Cumbria Cannabis Cafe is Inevitable

Discussion in 'Marijuana News' started by Superjoint, Apr 5, 2002.

  1. Editorial
    Source: News & Star UK

    Cannabis campaigners Mark and Lezley Gibson have claimed a café selling the drug in Cumbria is "inevitable" after attending the world's first course on the venture. The Gibsons spent five days at a "cannabis college" in Holland learning how to buy and sell the drug, keep customers safe and recognise quality stock.
    Today they invited police and councillors to join them on the next course to see how the cafés work.
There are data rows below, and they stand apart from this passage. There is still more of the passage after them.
Definition G_Smith (NdotV NdotL roughness : R) : option R :=
  let r := roughness + 1 in
  let k := (r * r) / 8 in
  gv <- G_SchlickGGX NdotV k ;;
  gl <- G_SchlickGGX NdotL k ;;
  Some (gv * gl).

Definition fresnelSchlick (cosTheta : R) (F0 : vec3) : option vec3 :=
  p <- pow (1 - cosTheta) 5 ;;
  Some (vadd F0 (vscale p (vsub (splat 1) F0))).

(** The locals [alpha], [G], [kS] and [kD] of [evaluateBRDF]. *)
Definition alpha : R := Rmax 0.001 (uRoughness u * uRoughness u).

Definition evaluateBRDF_G (N V L : vec3) : option R :=
  let NdotL := clamp (dot N L) 0 1 in
  let NdotV := clamp (dot N V) 0 1 in
  G_Smith NdotV NdotL alpha.

Definition kS (F : vec3) : vec3 := F.
Definition kD (kS : vec3) : vec3 := vscale (1 - uMetallic u) (vsub (splat 1) kS).

Definition evaluateBRDF (N V L radiance : vec3) : option vec3 :=
  H <- normalize (vadd V L) ;;
  let NdotL := clamp (dot N L) 0 1 in
  let NdotV := clamp (dot N V) 0 1 in
  let NdotH := clamp (dot N H) 0 1 in
  let VdotH := clamp (dot V H) 0 1 in
  D <- D_GGX NdotH alpha ;;
  G <- evaluateBRDF_G N V L ;;
  let F0 := vmix (splat 0.04) (uAlbedo u) (uMetallic u) in
  F <- fresnelSchlick VdotH F0 ;;
  let numerator := vscale (D * G) F in
  let denom := Rmax 0.001 (4 * NdotV * NdotL) in
  specular <- vdivs numerator denom ;;
  let diffuse := vdivc (vmul (kD (kS F)) (uAlbedo u)) 3.14159265 in
  Some (vscale NdotL (vmul (vadd diffuse specular) radiance)).

Definition spotAttenuation (L dir : vec3) : option R :=
  n <- normalize (vneg dir) ;;
  let cosTheta := dot n L in
  let edge := uSpotAngle u in
  let softness := uSpotSoftness u in
  smoothstep edge (edge + softness) cosTheta.

(** The [out] parameters [t] and [b] are returned as a pair. *)
Definition basisFromDir (n : vec3) : option (vec3 * vec3) :=
  let up := if ltb (Rabs (vy n)) 0.999 then Vec3 0 1 0 else Vec3 1 0 0 in
  t <- normalize (cross up n) ;;
  Some (t, cross n t).

Definition gridSize : nat := 8.

(** [uLightColor * uLightIntensity * attenuation] *)
Definition radianceOf (attenuation : R) : vec3 :=
  vscale attenuation (vscale (uLightIntensity u) (uLightColor u)).

(** The body of the two nested loops of the area light: one sample of the
    grid, added to [result]. *)
Definition areaSample (N V t b : vec3) (halfSize : vec2) (ix iy : nat)
  (result : vec3) : option vec3 :=
  let u_ := (INR ix / INR (gridSize - 1)) * 2 - 1 in
  let v_ := (INR iy / INR (gridSize - 1)) * 2 - 1 in
  let samplePos := vadd (vadd (uLightPos u) (vscale (u_ * v2x halfSize) t))
                        (vscale (v_ * v2y halfSize) b) in
  let lightVec := vsub samplePos vWorldPos in
  let dist := Rmax 0.001 (length lightVec) in
  L <- vdivs lightVec dist ;;
  lightNormal <- normalize (vneg (uLightDir u)) ;;
  let cosTheta := dot lightNormal (vneg L) in
  if gtb cosTheta 0
  then attenuation <- fdiv cosTheta (dist * dist) ;;
       c <- evaluateBRDF N V L (radianceOf attenuation) ;;
       Some (vadd result c)
  else Some result.

Definition computeLighting (N V : vec3) : option vec3 :=
  let result := splat 0 in
  result <-
    (if (uLightType u =? 0)%Z then
       let lightVec := vsub (uLightPos u) vWorldPos in
       let dist := Rmax 0.001 (length lightVec) in
       L <- vdivs lightVec dist ;;
       attenuation <- fdiv 1 (dist * dist) ;;
       c <- evaluateBRDF N V L (radianceOf attenuation) ;;
       Some (vadd result c)
     else if (uLightType u =? 1)%Z then
       L <- normalize (vneg (uLightDir u)) ;;
       c <- evaluateBRDF N V L (vscale (uLightIntensity u) (uLightColor u)) ;;
       Some (vadd result c)
     else if (uLightType u =? 2)%Z then
       let lightVec := vsub (uLightPos u) vWorldPos in
       let dist := Rmax 0.001 (length lightVec) in
       L <- vdivs lightVec dist ;;
       spot <- spotAttenuation L (uLightDir u) ;;
       inv <- fdiv 1 (dist * dist) ;;
       let attenuation := spot * inv in
       c <- evaluateBRDF N V L (radianceOf attenuation) ;;
       Some (vadd result c)
     else
       n <- normalize (vneg (uLightDir u)) ;;
       ' (t, b) <- basisFromDir n ;;
       let halfSize := Vec2 (v2x (uAreaSize u) * 0.5) (v2y (uAreaSize u) * 0.5) in
       result <- for_each (seq 0 gridSize)
                   (fun ix => for_each (seq 0 gridSize)
                                (fun iy => areaSample N V t b halfSize ix iy))
                   result ;;
       Some (vdivc result (INR (gridSize * gridSize)))) ;;
  let ambient := vscale 0.03 (uAlbedo u) in
  Some (vadd ambient result).

(** [main]: the RGB part of [fragColor]. *)
Definition main : option vec3 :=
  N <- normalize vNormal ;;
  V <- normalize (vsub (uCameraPos u) vWorldPos) ;;
  color <- computeLighting N V ;;
  let b := uShadowBlend u in
  Some (vmix color (vscale (1 - b) color) b).

End Shader.

End FragmentShader.

(** ** The shadow-mapped renderer's fragment shader ([fragmentShaderSource]) *)

Module FragmentShaderSource.

(** A depth texture: its size in texels, as [textureSize] returns it (a
    texture that can be sampled has positive dimensions), and the red
    channel [texture(s, (x, y)).r] at a coordinate. *)
Record sampler2D : Type := {
  textureWidth : positive;
  textureHeight : positive;
  texture : R -> R -> R
}.

Record Uniforms : Type := {
  uAlbedo : vec3;
  uRoughness : R;
  uMetallic : R;
  uLightType : Z;
  uLightPosition : vec3;
  uLightDirection : vec3;
  uLightColor : vec3;
  uLightIntensity : R;
  uSpotAngle : R;
  uSpotSoftness : R;
  uAreaSize : vec2;
  uCameraPosition : vec3;
  uShadowMap : sampler2D;
  uShadowEnabled : Z;
  uShadowBias : R
}.

Definition PI : R := 3.14159265359.

Section Shader.

Variable u : Uniforms.
(** The fragment's inputs from the vertex shader. *)
Variable vWorldPosition : vec3.
Variable vNormal : vec3.
Variable vLightSpacePos : vec4.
Mr Gibson also had this message for opponents: "This IS going to happen."

    Mrs Gibson, who suffers from multiple sclerosis, said the pressure to provide somewhere where people could smoke cannabis for medical reasons was becoming impossible to resist after the jailing of Stockport campaigner Colin Davies.

    Mr Davies, who opened the UK's first cannabis café, is in Strangeways prison awaiting trial on drugs charges.


    "Colin left 200 people without medication," said Mrs Gibson. "They had a safe supply and they still need to get cannabis now to relieve their symptoms.

    "That is 200 people forced into an illicit market with 200 different dealers with no quality control."

    Britain's second cannabis café opened yesterday in Bournemouth with little interference from the police.

    A Cumbria police spokesman reiterated today that it was still an offence to possess and supply cannabis.

    He added: "While it is the responsibility of the police to enforce the law, it is not our duty to amend or create legislation. We would suggest that if Mr Gibson is pressing for a change in the law, it would be more appropriate for him to contact those that shape legislation.

    "We will continue to take action and apply appropriate penalties against those who break the law in relation to controlled drugs."

    The Gibsons, from Alston, declined to reveal when or where they intended to set up a Cumbrian café.

    But Mr Gibson said he wanted to take police and local politicians to see how the system worked in the Dutch city of Haarlem.

    "I want to start a dialogue," he said. "I am deadly serious about taking a senior member of the police over there to see for themselves.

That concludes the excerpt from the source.